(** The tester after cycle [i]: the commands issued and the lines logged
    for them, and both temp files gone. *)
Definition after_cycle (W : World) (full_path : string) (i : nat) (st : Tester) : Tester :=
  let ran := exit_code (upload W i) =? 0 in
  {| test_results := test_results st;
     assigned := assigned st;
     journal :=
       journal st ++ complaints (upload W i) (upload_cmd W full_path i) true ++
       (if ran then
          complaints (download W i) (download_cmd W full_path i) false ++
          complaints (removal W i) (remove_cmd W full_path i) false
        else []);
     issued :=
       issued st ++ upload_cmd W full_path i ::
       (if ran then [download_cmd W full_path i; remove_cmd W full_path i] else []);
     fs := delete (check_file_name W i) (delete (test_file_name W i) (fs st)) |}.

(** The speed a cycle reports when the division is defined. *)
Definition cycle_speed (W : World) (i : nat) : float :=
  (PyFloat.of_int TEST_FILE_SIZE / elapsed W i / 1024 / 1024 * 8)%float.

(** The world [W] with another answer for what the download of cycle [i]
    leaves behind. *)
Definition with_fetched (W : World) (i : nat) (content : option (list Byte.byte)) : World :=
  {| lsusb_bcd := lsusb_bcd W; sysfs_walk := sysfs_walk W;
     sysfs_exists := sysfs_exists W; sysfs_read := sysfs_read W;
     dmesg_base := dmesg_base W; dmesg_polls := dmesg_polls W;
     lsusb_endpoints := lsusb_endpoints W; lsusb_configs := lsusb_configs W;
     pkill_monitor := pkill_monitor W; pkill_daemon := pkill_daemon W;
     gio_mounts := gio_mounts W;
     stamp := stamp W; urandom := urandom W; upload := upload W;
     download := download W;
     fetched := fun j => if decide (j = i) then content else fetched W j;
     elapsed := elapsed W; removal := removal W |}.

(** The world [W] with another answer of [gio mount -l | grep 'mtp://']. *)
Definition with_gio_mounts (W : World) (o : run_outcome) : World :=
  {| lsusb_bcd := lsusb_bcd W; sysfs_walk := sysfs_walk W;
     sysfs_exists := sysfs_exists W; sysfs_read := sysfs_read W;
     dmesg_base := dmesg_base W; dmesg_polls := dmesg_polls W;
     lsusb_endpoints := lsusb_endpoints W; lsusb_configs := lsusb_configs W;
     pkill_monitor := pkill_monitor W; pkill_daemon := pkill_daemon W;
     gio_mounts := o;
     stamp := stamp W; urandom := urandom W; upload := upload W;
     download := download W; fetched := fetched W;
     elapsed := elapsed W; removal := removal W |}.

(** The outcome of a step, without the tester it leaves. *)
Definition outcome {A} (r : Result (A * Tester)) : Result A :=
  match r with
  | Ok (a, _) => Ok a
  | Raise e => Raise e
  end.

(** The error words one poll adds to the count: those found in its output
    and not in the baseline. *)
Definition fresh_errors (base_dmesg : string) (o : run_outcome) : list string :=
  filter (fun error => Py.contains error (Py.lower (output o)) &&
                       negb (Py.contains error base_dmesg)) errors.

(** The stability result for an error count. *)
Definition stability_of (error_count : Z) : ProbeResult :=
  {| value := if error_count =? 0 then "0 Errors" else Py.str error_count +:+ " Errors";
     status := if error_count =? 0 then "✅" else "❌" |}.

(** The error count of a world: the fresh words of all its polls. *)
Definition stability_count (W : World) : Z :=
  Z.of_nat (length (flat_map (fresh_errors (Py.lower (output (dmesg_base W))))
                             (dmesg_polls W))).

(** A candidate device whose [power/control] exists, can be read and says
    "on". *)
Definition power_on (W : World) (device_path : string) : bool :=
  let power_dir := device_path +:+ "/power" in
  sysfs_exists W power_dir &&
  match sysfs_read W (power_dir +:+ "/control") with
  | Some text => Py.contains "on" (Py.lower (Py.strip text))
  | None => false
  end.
...
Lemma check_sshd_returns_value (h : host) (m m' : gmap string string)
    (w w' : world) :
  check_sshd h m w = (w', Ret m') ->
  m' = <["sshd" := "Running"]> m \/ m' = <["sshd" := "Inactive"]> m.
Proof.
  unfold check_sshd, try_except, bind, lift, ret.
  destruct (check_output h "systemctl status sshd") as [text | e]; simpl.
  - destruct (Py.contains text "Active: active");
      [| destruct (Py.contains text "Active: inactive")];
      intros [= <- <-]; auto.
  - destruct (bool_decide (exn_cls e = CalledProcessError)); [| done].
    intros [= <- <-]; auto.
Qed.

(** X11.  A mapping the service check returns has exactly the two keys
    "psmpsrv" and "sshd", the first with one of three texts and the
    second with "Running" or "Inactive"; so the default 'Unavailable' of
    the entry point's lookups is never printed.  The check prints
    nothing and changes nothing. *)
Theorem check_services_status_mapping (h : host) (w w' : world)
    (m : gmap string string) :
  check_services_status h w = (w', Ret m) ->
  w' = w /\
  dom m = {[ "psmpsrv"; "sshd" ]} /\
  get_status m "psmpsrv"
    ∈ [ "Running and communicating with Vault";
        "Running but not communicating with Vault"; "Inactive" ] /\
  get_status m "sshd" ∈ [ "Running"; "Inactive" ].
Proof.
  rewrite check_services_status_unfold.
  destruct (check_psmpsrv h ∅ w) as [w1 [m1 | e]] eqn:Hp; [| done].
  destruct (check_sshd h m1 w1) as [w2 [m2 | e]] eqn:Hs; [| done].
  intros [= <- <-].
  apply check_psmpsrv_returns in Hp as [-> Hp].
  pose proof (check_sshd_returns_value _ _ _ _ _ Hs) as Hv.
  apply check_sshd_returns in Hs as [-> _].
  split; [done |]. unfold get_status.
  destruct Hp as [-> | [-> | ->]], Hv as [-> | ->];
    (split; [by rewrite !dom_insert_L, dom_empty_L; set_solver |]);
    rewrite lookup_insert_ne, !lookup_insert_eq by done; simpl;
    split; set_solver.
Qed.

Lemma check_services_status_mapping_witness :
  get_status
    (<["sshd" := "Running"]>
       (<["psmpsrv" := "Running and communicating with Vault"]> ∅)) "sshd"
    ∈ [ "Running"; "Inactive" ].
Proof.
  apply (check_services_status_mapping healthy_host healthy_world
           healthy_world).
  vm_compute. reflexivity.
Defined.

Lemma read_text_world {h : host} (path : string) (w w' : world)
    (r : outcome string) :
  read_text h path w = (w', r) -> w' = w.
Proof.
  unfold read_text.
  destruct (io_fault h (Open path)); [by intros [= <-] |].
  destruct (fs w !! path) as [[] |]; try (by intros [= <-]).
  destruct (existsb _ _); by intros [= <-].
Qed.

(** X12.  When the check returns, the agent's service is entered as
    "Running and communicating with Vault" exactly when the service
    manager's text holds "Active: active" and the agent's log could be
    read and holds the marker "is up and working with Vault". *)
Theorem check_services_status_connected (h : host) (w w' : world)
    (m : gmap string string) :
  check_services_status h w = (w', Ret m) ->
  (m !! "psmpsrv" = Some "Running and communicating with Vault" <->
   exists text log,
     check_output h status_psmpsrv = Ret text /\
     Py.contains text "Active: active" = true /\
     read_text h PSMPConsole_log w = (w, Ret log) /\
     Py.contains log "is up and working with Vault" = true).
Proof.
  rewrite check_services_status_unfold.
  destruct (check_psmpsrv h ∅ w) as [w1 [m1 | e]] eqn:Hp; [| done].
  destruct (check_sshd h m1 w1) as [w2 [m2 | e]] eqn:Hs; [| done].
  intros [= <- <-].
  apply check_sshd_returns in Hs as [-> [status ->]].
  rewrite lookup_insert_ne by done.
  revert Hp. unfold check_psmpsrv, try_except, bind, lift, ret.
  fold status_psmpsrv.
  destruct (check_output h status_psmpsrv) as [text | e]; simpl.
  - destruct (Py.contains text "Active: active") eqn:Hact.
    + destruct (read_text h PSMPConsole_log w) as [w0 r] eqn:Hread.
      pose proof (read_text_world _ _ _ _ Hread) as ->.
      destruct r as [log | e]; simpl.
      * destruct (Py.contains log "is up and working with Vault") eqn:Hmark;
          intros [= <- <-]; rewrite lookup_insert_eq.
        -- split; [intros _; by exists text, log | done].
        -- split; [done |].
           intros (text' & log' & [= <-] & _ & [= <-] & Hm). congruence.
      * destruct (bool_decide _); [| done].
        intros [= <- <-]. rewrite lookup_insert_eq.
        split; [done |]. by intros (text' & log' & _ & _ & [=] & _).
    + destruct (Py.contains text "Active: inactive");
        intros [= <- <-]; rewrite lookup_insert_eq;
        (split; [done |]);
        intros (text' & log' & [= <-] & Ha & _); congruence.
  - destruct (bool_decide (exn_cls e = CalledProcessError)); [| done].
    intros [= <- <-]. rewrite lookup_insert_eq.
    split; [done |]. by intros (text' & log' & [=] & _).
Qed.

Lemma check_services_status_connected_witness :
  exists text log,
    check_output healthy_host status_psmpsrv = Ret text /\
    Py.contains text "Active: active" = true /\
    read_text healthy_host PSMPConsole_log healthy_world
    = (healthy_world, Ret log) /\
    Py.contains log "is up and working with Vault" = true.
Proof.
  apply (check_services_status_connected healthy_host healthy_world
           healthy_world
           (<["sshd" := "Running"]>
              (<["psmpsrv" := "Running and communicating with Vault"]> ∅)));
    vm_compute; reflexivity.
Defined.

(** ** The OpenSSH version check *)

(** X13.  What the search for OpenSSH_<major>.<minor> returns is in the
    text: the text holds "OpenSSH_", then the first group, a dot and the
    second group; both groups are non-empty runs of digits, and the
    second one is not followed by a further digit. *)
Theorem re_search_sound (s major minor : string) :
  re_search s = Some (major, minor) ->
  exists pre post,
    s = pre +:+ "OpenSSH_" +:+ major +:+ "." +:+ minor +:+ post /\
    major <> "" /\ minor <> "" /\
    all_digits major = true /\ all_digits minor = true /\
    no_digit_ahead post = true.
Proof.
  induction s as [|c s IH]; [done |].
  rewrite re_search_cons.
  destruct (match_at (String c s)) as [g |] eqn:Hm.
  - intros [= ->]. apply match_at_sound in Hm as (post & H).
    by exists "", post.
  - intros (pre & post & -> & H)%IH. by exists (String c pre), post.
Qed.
---
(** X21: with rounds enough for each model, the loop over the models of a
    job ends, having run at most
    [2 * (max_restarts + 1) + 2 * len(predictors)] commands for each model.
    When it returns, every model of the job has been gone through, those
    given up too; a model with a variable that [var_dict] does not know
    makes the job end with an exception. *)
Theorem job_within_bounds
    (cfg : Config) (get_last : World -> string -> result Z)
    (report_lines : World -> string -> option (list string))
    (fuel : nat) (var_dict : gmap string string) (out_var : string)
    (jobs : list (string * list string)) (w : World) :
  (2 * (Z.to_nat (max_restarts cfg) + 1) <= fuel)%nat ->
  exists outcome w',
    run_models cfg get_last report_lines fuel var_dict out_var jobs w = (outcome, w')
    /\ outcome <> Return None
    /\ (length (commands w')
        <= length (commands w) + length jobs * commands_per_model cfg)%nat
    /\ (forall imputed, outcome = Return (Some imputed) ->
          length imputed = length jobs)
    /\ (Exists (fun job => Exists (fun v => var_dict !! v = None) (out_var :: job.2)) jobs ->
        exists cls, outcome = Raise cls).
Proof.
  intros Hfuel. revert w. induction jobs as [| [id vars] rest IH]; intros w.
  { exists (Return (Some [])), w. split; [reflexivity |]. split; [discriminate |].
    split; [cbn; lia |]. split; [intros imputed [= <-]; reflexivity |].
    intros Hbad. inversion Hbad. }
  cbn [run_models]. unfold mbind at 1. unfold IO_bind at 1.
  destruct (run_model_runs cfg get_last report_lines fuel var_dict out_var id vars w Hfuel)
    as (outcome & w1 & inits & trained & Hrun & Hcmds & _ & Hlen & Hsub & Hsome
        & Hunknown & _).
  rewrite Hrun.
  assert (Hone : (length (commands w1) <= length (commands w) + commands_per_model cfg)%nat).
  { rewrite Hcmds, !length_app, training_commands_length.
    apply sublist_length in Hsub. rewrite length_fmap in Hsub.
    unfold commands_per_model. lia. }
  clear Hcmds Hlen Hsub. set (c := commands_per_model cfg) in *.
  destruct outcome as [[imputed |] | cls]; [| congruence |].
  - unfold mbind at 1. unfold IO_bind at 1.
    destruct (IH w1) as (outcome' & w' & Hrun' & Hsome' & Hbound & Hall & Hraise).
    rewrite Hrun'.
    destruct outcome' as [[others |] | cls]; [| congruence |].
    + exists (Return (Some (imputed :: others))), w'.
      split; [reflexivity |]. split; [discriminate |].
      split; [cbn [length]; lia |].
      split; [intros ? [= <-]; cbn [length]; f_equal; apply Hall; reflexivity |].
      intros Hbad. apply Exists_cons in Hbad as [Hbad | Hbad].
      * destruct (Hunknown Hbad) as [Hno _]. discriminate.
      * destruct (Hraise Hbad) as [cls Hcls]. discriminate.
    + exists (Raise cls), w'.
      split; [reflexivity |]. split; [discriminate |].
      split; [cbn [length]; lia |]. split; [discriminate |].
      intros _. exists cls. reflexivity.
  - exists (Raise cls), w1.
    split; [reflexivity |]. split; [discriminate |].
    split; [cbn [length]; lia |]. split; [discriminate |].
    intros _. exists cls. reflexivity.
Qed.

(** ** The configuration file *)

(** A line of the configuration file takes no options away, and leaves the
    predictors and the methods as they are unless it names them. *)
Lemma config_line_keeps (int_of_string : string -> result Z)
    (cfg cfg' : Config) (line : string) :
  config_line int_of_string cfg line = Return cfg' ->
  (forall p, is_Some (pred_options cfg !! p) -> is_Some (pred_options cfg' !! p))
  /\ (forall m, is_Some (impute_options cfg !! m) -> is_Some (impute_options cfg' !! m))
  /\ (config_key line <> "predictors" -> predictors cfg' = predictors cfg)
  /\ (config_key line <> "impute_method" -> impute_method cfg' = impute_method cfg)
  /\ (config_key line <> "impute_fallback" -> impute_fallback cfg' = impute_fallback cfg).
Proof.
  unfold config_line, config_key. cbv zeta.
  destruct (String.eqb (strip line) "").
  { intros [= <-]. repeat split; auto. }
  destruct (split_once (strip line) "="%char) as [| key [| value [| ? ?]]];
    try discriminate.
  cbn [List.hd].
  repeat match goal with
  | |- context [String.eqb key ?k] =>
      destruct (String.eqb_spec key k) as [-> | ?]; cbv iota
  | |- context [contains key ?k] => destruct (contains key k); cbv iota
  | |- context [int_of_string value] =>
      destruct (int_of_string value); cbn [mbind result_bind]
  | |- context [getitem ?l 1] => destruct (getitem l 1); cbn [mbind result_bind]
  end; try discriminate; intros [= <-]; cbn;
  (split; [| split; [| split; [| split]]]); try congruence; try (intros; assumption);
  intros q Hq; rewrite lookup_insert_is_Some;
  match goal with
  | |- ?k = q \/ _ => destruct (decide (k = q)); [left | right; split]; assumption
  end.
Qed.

The problem: Using the data above, print exactly the lines from the line that contains "intros Hbad. inversion" through the line that contains "Lemma config_line_keeps (int_of_string", with both included.

Solution for this task:
    intros Hbad. inversion Hbad. }
  cbn [run_models]. unfold mbind at 1. unfold IO_bind at 1.
  destruct (run_model_runs cfg get_last report_lines fuel var_dict out_var id vars w Hfuel)
    as (outcome & w1 & inits & trained & Hrun & Hcmds & _ & Hlen & Hsub & Hsome
        & Hunknown & _).
  rewrite Hrun.
  assert (Hone : (length (commands w1) <= length (commands w) + commands_per_model cfg)%nat).
  { rewrite Hcmds, !length_app, training_commands_length.
    apply sublist_length in Hsub. rewrite length_fmap in Hsub.
    unfold commands_per_model. lia. }
  clear Hcmds Hlen Hsub. set (c := commands_per_model cfg) in *.
  destruct outcome as [[imputed |] | cls]; [| congruence |].
  - unfold mbind at 1. unfold IO_bind at 1.
    destruct (IH w1) as (outcome' & w' & Hrun' & Hsome' & Hbound & Hall & Hraise).
    rewrite Hrun'.
    destruct outcome' as [[others |] | cls]; [| congruence |].
    + exists (Return (Some (imputed :: others))), w'.
      split; [reflexivity |]. split; [discriminate |].
      split; [cbn [length]; lia |].
      split; [intros ? [= <-]; cbn [length]; f_equal; apply Hall; reflexivity |].
      intros Hbad. apply Exists_cons in Hbad as [Hbad | Hbad].
      * destruct (Hunknown Hbad) as [Hno _]. discriminate.
      * destruct (Hraise Hbad) as [cls Hcls]. discriminate.
    + exists (Raise cls), w'.
      split; [reflexivity |]. split; [discriminate |].
      split; [cbn [length]; lia |]. split; [discriminate |].
      intros _. exists cls. reflexivity.
  - exists (Raise cls), w1.
    split; [reflexivity |]. split; [discriminate |].
    split; [cbn [length]; lia |]. split; [discriminate |].
    intros _. exists cls. reflexivity.
Qed.

(** ** The configuration file *)

(** A line of the configuration file takes no options away, and leaves the
    predictors and the methods as they are unless it names them. *)
Lemma config_line_keeps (int_of_string : string -> result Z)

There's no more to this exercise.